Grève des contrôleurs SNCF sur l'axe Paris-Sud-Est : trois jours de mobilisation annoncés
Un préavis de grève a été officiellement déposé par les contrôleurs des trains de l'axe Paris-Sud-Est (PSE) pour les 20, 21 et 22 février 2026. Cette information, révélée par Le Monde et confirmant une annonce de BFM-TV, marque une nouvelle étape dans les tensions sociales au sein de la SNCF.
Les revendications des agents commerciaux
À l'appel du syndicat SUD-Rail PSE, les agents du service commercial trains sont invités à cesser le travail pour protester contre ce qu'ils qualifient de « management agressif » et la dégradation continue de leurs conditions de travail. Selon les grévistes, ces conditions seraient sacrifiées sur l'autel de la recherche de productivité, une préoccupation récurrente dans le secteur ferroviaire.
Ces agents ont multiplié les mouvements de grève ces dernières années, portant les mêmes revendications. Jusqu'à présent, ces actions étaient souvent coordonnées par le collectif informel CNA, qui représente de nombreux contrôleurs. Cependant, pour cette mobilisation de février, le CNA n'est pas à la manœuvre, comme l'a précisé l'un de ses représentants au Monde.
Les modalités légales et l'impact anticipé
Conformément à la législation française, les agents souhaitant faire grève doivent se déclarer individuellement au moins quarante-huit heures avant le début effectif de leur cessation de travail. Cette procédure permet à l'entreprise d'organiser son plan de transport et de minimiser les perturbations pour les voyageurs.
Dès le mercredi 18 février, soit deux jours avant le début du préavis, SNCF Voyageurs a estimé que les effets de cette grève sur le trafic des trains devraient être extrêmement limités, voire nuls. Cette prévision optimiste repose sur la possibilité pour la direction de faire appel à des « volontaires accompagnateurs occasionnels » pour suppléer les grévistes.
La stratégie de la direction et les tensions syndicales
Ces volontaires, souvent issus d'autres services de l'entreprise et fréquemment des cadres, ont déjà permis à SNCF Voyageurs de maintenir la quasi-totalité des trains en circulation lors de précédents conflits sociaux. Un exemple notable remonte au week-end du 8 mai 2025, où une grève largement suivie n'a pas empêché le fonctionnement normal des lignes grâce à ce dispositif.
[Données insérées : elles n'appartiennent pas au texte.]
(** The commands, from [argv[arg]] on. *)
Definition ctl_command (env : conn_env) (path : list Z) (args : list (list Z)) (s : sock)
    (fds : gset Z) : option ctl_ret :=
  let usage := Some (mk_ctl 2 None s fds) in
  match args with
  | [] => usage
  | cmd :: rest =>
      if bool_decide (cmd = text_of "status") then
        '(rc, st, r) ← ramdisk_ctrl_query_status env (Some path) true s fds;
        Some (mk_ctl (if rc =? 0 then 0 else 1) (if rc =? 0 then Some st else None)
                (tr_sock r) (tr_fds r))
      else if bool_decide (cmd = text_of "enable") then
        exit_of (ramdisk_ctrl_enable_urma env (Some path) s fds)
      else if bool_decide (cmd = text_of "disable") then
        exit_of (ramdisk_ctrl_disable_urma env (Some path) s fds)
      else
      match rest with
      | [a1; a2; a3; a4; a5; a6; a7] =>
          if bool_decide (cmd = text_of "peer-connect") then
            match ramdisk_ctrl_parse_eid (Some a2) (Some (replicate 16 0)) with
            | (rc, Some eid) =>
                if negb (rc =? 0) then usage else
                exit_of (ramdisk_ctrl_peer_connect env (Some path)
                  (Some (mk_peer_info (parse_u64 a1) eid (u32 (parse_u64 a3)) 0 (parse_u64 a4)
                           (parse_u64 a5) (u32 (parse_u64 a6)) (u32 (parse_u64 a7)))) s fds)
            | (_, None) => usage
            end
          else usage
      | [a1] =>
          if bool_decide (cmd = text_of "peer-disconnect") then
            exit_of (ramdisk_ctrl_peer_disconnect env (Some path) (parse_u64 a1) s fds)
          else usage
      | [a1; a2; a3; a4; a5; a6] =>
          if bool_decide (cmd = text_of "transfer") then
            let xfer dir := mk_transfer (parse_u64 a1) (parse_u64 a2) (parse_u64 a3) (parse_u64 a4)
                              (u32 (parse_u64 a5)) dir in
            if bool_decide (a6 = text_of "to-hbm") then
              exit_of (ramdisk_ctrl_urma_transfer env (Some path) (Some (xfer RAMDISK_TO_HBM)) s fds)
            else if bool_decide (a6 = text_of "from-hbm") then
              exit_of (ramdisk_ctrl_urma_transfer env (Some path) (Some (xfer HBM_TO_RAMDISK)) s fds)
            else usage
          else usage
      | _ => usage
      end
  end.

Definition ctl_main (env : conn_env) (argv : list (list Z)) (s : sock) (fds : gset Z)
    : option ctl_ret :=
  match argv with
  | _ :: opt :: path :: _ :: _ =>
      if bool_decide (opt = text_of "--sock")
      then ctl_command env path (drop 3 argv) s fds
      else ctl_command env default_control_sock (drop 1 argv) s fds
  | _ => ctl_command env default_control_sock (drop 1 argv) s fds
  end.

(** ** The program is safe *)

(** A command ended: its status is 0 or 1 and its descriptor is closed. *)
Definition ctl_done (fds : gset Z) (o : option ctl_ret) : Prop :=
  exists r, o = Some r /\ cl_fds r = fds /\ (cl_exit r = 0 \/ cl_exit r = 1).

Lemma exit_done s fds req cap o : transact_ok s fds req cap o -> ctl_done fds (exit_of o).
Proof.
  intros (r & t & -> & Hf & _). eexists. split; [reflexivity|]. cbn.
  split; [auto|]. destruct (tr_rc r =? 0); auto.
Qed.

(** The command line was refused: nothing was done. *)
Definition ctl_refused (s : sock) (fds : gset Z) (o : option ctl_ret) : Prop :=
  o = Some (mk_ctl 2 None s fds).

Section AnyServer.
Context (env : conn_env) (s : sock) (fds : gset Z).
Hypotheses (Henv : conn_env_ok env fds) (Hrd : sched_ok (sk_rd s)) (Hwr : errnos_ok (sk_wr s)).

Lemma wrapper_done path op payload len id :
  ctl_done fds (exit_of (ramdisk_ctrl_transact env path op payload len None id s fds)).
Proof. eapply exit_done, client_transact_any; auto. cbn. lia. Qed.

Lemma ctl_command_any path args :
  ctl_refused s fds (ctl_command env path args s fds) \/
  ctl_done fds (ctl_command env path args s fds).
Proof.
  unfold ctl_command. destruct args as [|cmd rest]; [left; reflexivity|].
  case_if.
  { right. unfold ramdisk_ctrl_query_status. cbn [negb].
    destruct (client_transact_any env (Some path) RAMDISK_CTRL_QUERY_STATUS None 0 (Some status_size) 1 s
      fds Henv Hrd Hwr ltac:(vm_compute; congruence)) as (r & t & -> & Hf & _).
    cbn [mbind option_bind]. eexists. split; [reflexivity|]. cbn.
    split; [auto|]. destruct (tr_rc r =? 0); auto. }
  case_if; [right; apply wrapper_done|]. case_if; [right; apply wrapper_done|].
  destruct rest as [|a1 [|a2 [|a3 [|a4 [|a5 [|a6 [|a7 [|]]]]]]]]; try (left; reflexivity).
  - case_if; [right; apply wrapper_done|left; reflexivity].
  - case_if; [|left; reflexivity]. case_if; [right; apply wrapper_done|].
    case_if; [right; apply wrapper_done|left; reflexivity].
  - case_if; [|left; reflexivity].
    destruct (ramdisk_ctrl_parse_eid _ _) as [rc [e|]]; [|left; reflexivity].
    case_if; [left; reflexivity|right; apply wrapper_done].
Qed.

End AnyServer.

(** The command-line client ends in order.  For every command line and every
    server, whatever short transfers, signals and errors the socket sees, the
    program ends with status 0, 1 or 2 and every descriptor it opened closed; with
    status 2 it has printed nothing and neither opened nor sent anything. *)
Theorem ctl_main_safe env argv s fds :
  conn_env_ok env fds -> sched_ok (sk_rd s) -> errnos_ok (sk_wr s) ->
  exists r, ctl_main env argv s fds = Some r /\ cl_fds r = fds /\
    (cl_exit r = 0 \/ cl_exit r = 1 \/ cl_exit r = 2) /\
    (cl_exit r = 2 -> cl_sock r = s /\ cl_status r = None).
Proof.
  intros He Hr Hw.
  assert (H : exists path args, ctl_main env argv s fds = ctl_command env path args s fds).
  { unfold ctl_main. destruct argv as [|a0 [|a1 [|a2 [|a3 l]]]]; try (eexists _, _; reflexivity).
    case_if; eexists _, _; reflexivity. }
  destruct H as (path & args & ->).
  destruct (ctl_command_any env s fds He Hr Hw path args) as [-> |(r & -> & Hf & Hx)].
  - eexists. split; [reflexivity|]. cbn. auto 10.
  - exists r. split; [auto|]. split; [auto|]. split; [tauto|]. lia.
Qed.

(** ** Arguments are read as they are printed *)

Definition direction_text (dir : Z) : list Z :=
  if dir =? RAMDISK_TO_HBM then text_of "to-hbm" else text_of "from-hbm".

(** The calls a command line stands for. *)
Definition option_path (o : option (list Z)) : list (list Z) :=
  match o with Some p => [text_of "--sock"; p] | None => [] end.

Lemma ctl_main_command env prog o cmd rest s fds :
  o = None -> cmd <> text_of "--sock" ->
  ctl_main env (prog :: option_path o ++ cmd :: rest) s fds
  = ctl_command env default_control_sock (cmd :: rest) s fds.
Proof.
  intros -> Hc. cbn [option_path app]. unfold ctl_main. destruct rest as [|a [|b l]]; try reflexivity.
  rewrite bool_decide_false by auto. reflexivity.
Qed.

Lemma ctl_main_path env prog o cmd rest s fds :
  cmd <> text_of "--sock" ->
  ctl_main env (prog :: option_path o ++ cmd :: rest) s fds
  = ctl_command env (default default_control_sock o) (cmd :: rest) s fds.
Proof.
  intros Hc. destruct o as [p|]; [|apply ctl_main_command; auto].
  cbn [option_path app]. unfold ctl_main. rewrite bool_decide_true by auto. reflexivity.
Qed.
Cette stratégie est vivement critiquée par les syndicats, qui accusent la direction et ces volontaires de casser systématiquement les mouvements de grève. Les tensions persistent donc entre la volonté de maintenir le service public et le droit de grève des agents, dans un contexte où les revendications sociales semblent peiner à trouver une issue durable.
La situation illustre les défis permanents de la SNCF pour concilier impératifs économiques, qualité du service et conditions de travail de ses employés, dans un secteur en constante évolution.